Exercise aim -
What you return must match the material exactly, with every line present.

Top of Given data

(** A loop over entries that all give the baseline again does nothing. *)
Lemma for_each_unchanged cs ids w :
  lists cs ids ->
  Forall (fun i => baseline w i.1 = Some i.2) ids ->
  for_each cs refresh_chat w = (w, Ok tt).
Proof.
  induction 1 as [|c i cs ids (msg & content & Hlatest) _ IH]; [done|].
  intros [Hi Hids]%Forall_cons.
  destruct (baseline_Some _ _ _ Hi) as (ch & Hch & Hlast).
  cbn [for_each]. unfold bind.
  rewrite (refresh_chat_same c msg i.2 content i.1 Hlatest w ch Hch Hlast). auto.
Qed.

(** A loop over entries of distinct conversations, each unknown or with its
    baseline as latest id: every conversation is filed, nothing is put on
    the queue. *)
Lemma for_each_settles cs ids w :
  lists cs ids ->
  NoDup ids.*1 ->
  Forall (fun i => baseline w i.1 = None \/ baseline w i.1 = Some i.2) ids ->
  exists w',
    for_each cs refresh_chat w = (w', Ok tt) /\
    update_queue w' = update_queue w /\
    same_session w w' /\
    Forall (fun i => baseline w' i.1 = Some i.2) ids /\
    forall k, k ∉ ids.*1 -> chats (data w') !! k = chats (data w) !! k.
Proof.
  intros Hcs. revert w.
  induction Hcs as [|c i cs ids (msg & content & Hlatest) Hcs IH]; intros w.
  { intros _ _. exists w. split; [done|]. split; [done|].
    split; [apply same_session_refl|]. by split. }
  rewrite fmap_cons. intros [Hi Hnodup]%NoDup_cons [Hbase Hids]%Forall_cons.
  pose proof (refresh_chat_baseline c i.1 msg i.2 content w Hlatest) as Hnew.
  destruct (refresh_chat_frame c w) as (Hsame & _ & Hothers).
  assert (Hturn : (refresh_chat c w).2 = Ok tt /\
                  update_queue (refresh_chat c w).1 = update_queue w).
  { destruct Hbase as [Hnone|Hsome].
    - by rewrite (refresh_chat_unseen c msg i.2 content i.1 Hlatest w (baseline_None _ _ Hnone)).
    - destruct (baseline_Some _ _ _ Hsome) as (ch & Hch & Hlast).
      by rewrite (refresh_chat_same c msg i.2 content i.1 Hlatest w ch Hch Hlast). }
  destruct Hturn as [Hok Hq].
  cbn [for_each]. unfold bind.
  destruct (refresh_chat c w) as [w1 res]; cbn [fst snd] in *. subst res.
  assert (Hkeep : forall k, k <> i.1 -> chats (data w1) !! k = chats (data w) !! k).
  { intros k Hk. apply Hothers. intros Hk'. apply Hk.
    eapply about_inj; [exact Hk' | apply Hlatest]. }
  destruct (IH w1 Hnodup) as (w' & Hrun & Hq' & Hsame' & Hall & Hrest).
  { apply Forall_forall. intros j Hj.
    assert (Hne : j.1 <> i.1)
      by (intros Heq; apply Hi; rewrite <- Heq; by apply list_elem_of_fmap_2).
    unfold baseline. rewrite (Hkeep _ Hne).
    by apply (proj1 (Forall_forall _ _) Hids). }
  exists w'. split; [done|]. split; [congruence|].
  split; [by eapply same_session_trans|]. split.
  - constructor; [|done]. unfold baseline in *. by rewrite (Hrest _ Hi).
  - intros k [Hk Hk']%not_elem_of_cons. rewrite (Hrest _ Hk'). by apply Hkeep.
Qed.

(** After a loop that returned over entries of distinct conversations, each
    conversation has the id the reply gave as its baseline. *)
Lemma for_each_baselines cs ids w :
  lists cs ids ->
  NoDup ids.*1 ->
  (for_each cs refresh_chat w).2 = Ok tt ->
  Forall (fun i => baseline (for_each cs refresh_chat w).1 i.1 = Some i.2) ids.
Proof.
  intros Hcs. revert w.
  induction Hcs as [|c i cs ids (msg & content & Hlatest) Hcs IH]; intros w; [constructor|].
  rewrite fmap_cons. intros [Hi Hnodup]%NoDup_cons.
  pose proof (refresh_chat_baseline c i.1 msg i.2 content w Hlatest) as Hnew.
  cbn [for_each]. unfold bind.
  destruct (refresh_chat c w) as [w1 [[]|e]]; cbn [fst snd] in *; [|discriminate].
  intros Hdone. constructor; [|by apply IH].
  destruct (for_each_others i.1 cs w1 (lists_others cs ids i.1 Hcs Hi)) as (_ & Hkeep & _).
  unfold baseline in *. by rewrite Hkeep.
Qed.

Bottom of Given data

Task result -
(** A loop over entries that all give the baseline again does nothing. *)
Lemma for_each_unchanged cs ids w :
  lists cs ids ->
  Forall (fun i => baseline w i.1 = Some i.2) ids ->
  for_each cs refresh_chat w = (w, Ok tt).
Proof.
  induction 1 as [|c i cs ids (msg & content & Hlatest) _ IH]; [done|].
  intros [Hi Hids]%Forall_cons.
  destruct (baseline_Some _ _ _ Hi) as (ch & Hch & Hlast).
  cbn [for_each]. unfold bind.
  rewrite (refresh_chat_same c msg i.2 content i.1 Hlatest w ch Hch Hlast). auto.
Qed.

(** A loop over entries of distinct conversations, each unknown or with its
    baseline as latest id: every conversation is filed, nothing is put on
    the queue. *)
Lemma for_each_settles cs ids w :
  lists cs ids ->
  NoDup ids.*1 ->
  Forall (fun i => baseline w i.1 = None \/ baseline w i.1 = Some i.2) ids ->
  exists w',
    for_each cs refresh_chat w = (w', Ok tt) /\
    update_queue w' = update_queue w /\
    same_session w w' /\
    Forall (fun i => baseline w' i.1 = Some i.2) ids /\
    forall k, k ∉ ids.*1 -> chats (data w') !! k = chats (data w) !! k.
Proof.
  intros Hcs. revert w.
  induction Hcs as [|c i cs ids (msg & content & Hlatest) Hcs IH]; intros w.
  { intros _ _. exists w. split; [done|]. split; [done|].
    split; [apply same_session_refl|]. by split. }
  rewrite fmap_cons. intros [Hi Hnodup]%NoDup_cons [Hbase Hids]%Forall_cons.
  pose proof (refresh_chat_baseline c i.1 msg i.2 content w Hlatest) as Hnew.
  destruct (refresh_chat_frame c w) as (Hsame & _ & Hothers).
  assert (Hturn : (refresh_chat c w).2 = Ok tt /\
                  update_queue (refresh_chat c w).1 = update_queue w).
  { destruct Hbase as [Hnone|Hsome].
    - by rewrite (refresh_chat_unseen c msg i.2 content i.1 Hlatest w (baseline_None _ _ Hnone)).
    - destruct (baseline_Some _ _ _ Hsome) as (ch & Hch & Hlast).
      by rewrite (refresh_chat_same c msg i.2 content i.1 Hlatest w ch Hch Hlast). }
  destruct Hturn as [Hok Hq].
  cbn [for_each]. unfold bind.
  destruct (refresh_chat c w) as [w1 res]; cbn [fst snd] in *. subst res.
  assert (Hkeep : forall k, k <> i.1 -> chats (data w1) !! k = chats (data w) !! k).
  { intros k Hk. apply Hothers. intros Hk'. apply Hk.
    eapply about_inj; [exact Hk' | apply Hlatest]. }
  destruct (IH w1 Hnodup) as (w' & Hrun & Hq' & Hsame' & Hall & Hrest).
  { apply Forall_forall. intros j Hj.
    assert (Hne : j.1 <> i.1)
      by (intros Heq; apply Hi; rewrite <- Heq; by apply list_elem_of_fmap_2).
    unfold baseline. rewrite (Hkeep _ Hne).
    by apply (proj1 (Forall_forall _ _) Hids). }
  exists w'. split; [done|]. split; [congruence|].
  split; [by eapply same_session_trans|]. split.
  - constructor; [|done]. unfold baseline in *. by rewrite (Hrest _ Hi).
  - intros k [Hk Hk']%not_elem_of_cons. rewrite (Hrest _ Hk'). by apply Hkeep.
Qed.

(** After a loop that returned over entries of distinct conversations, each
    conversation has the id the reply gave as its baseline. *)
Lemma for_each_baselines cs ids w :
  lists cs ids ->
  NoDup ids.*1 ->
  (for_each cs refresh_chat w).2 = Ok tt ->
  Forall (fun i => baseline (for_each cs refresh_chat w).1 i.1 = Some i.2) ids.
Proof.
  intros Hcs. revert w.
  induction Hcs as [|c i cs ids (msg & content & Hlatest) Hcs IH]; intros w; [constructor|].
  rewrite fmap_cons. intros [Hi Hnodup]%NoDup_cons.
  pose proof (refresh_chat_baseline c i.1 msg i.2 content w Hlatest) as Hnew.
  cbn [for_each]. unfold bind.
  destruct (refresh_chat c w) as [w1 [[]|e]]; cbn [fst snd] in *; [|discriminate].
  intros Hdone. constructor; [|by apply IH].
  destruct (for_each_others i.1 cs w1 (lists_others cs ids i.1 Hcs Hi)) as (_ & Hkeep & _).
  unfold baseline in *. by rewrite Hkeep.
Qed.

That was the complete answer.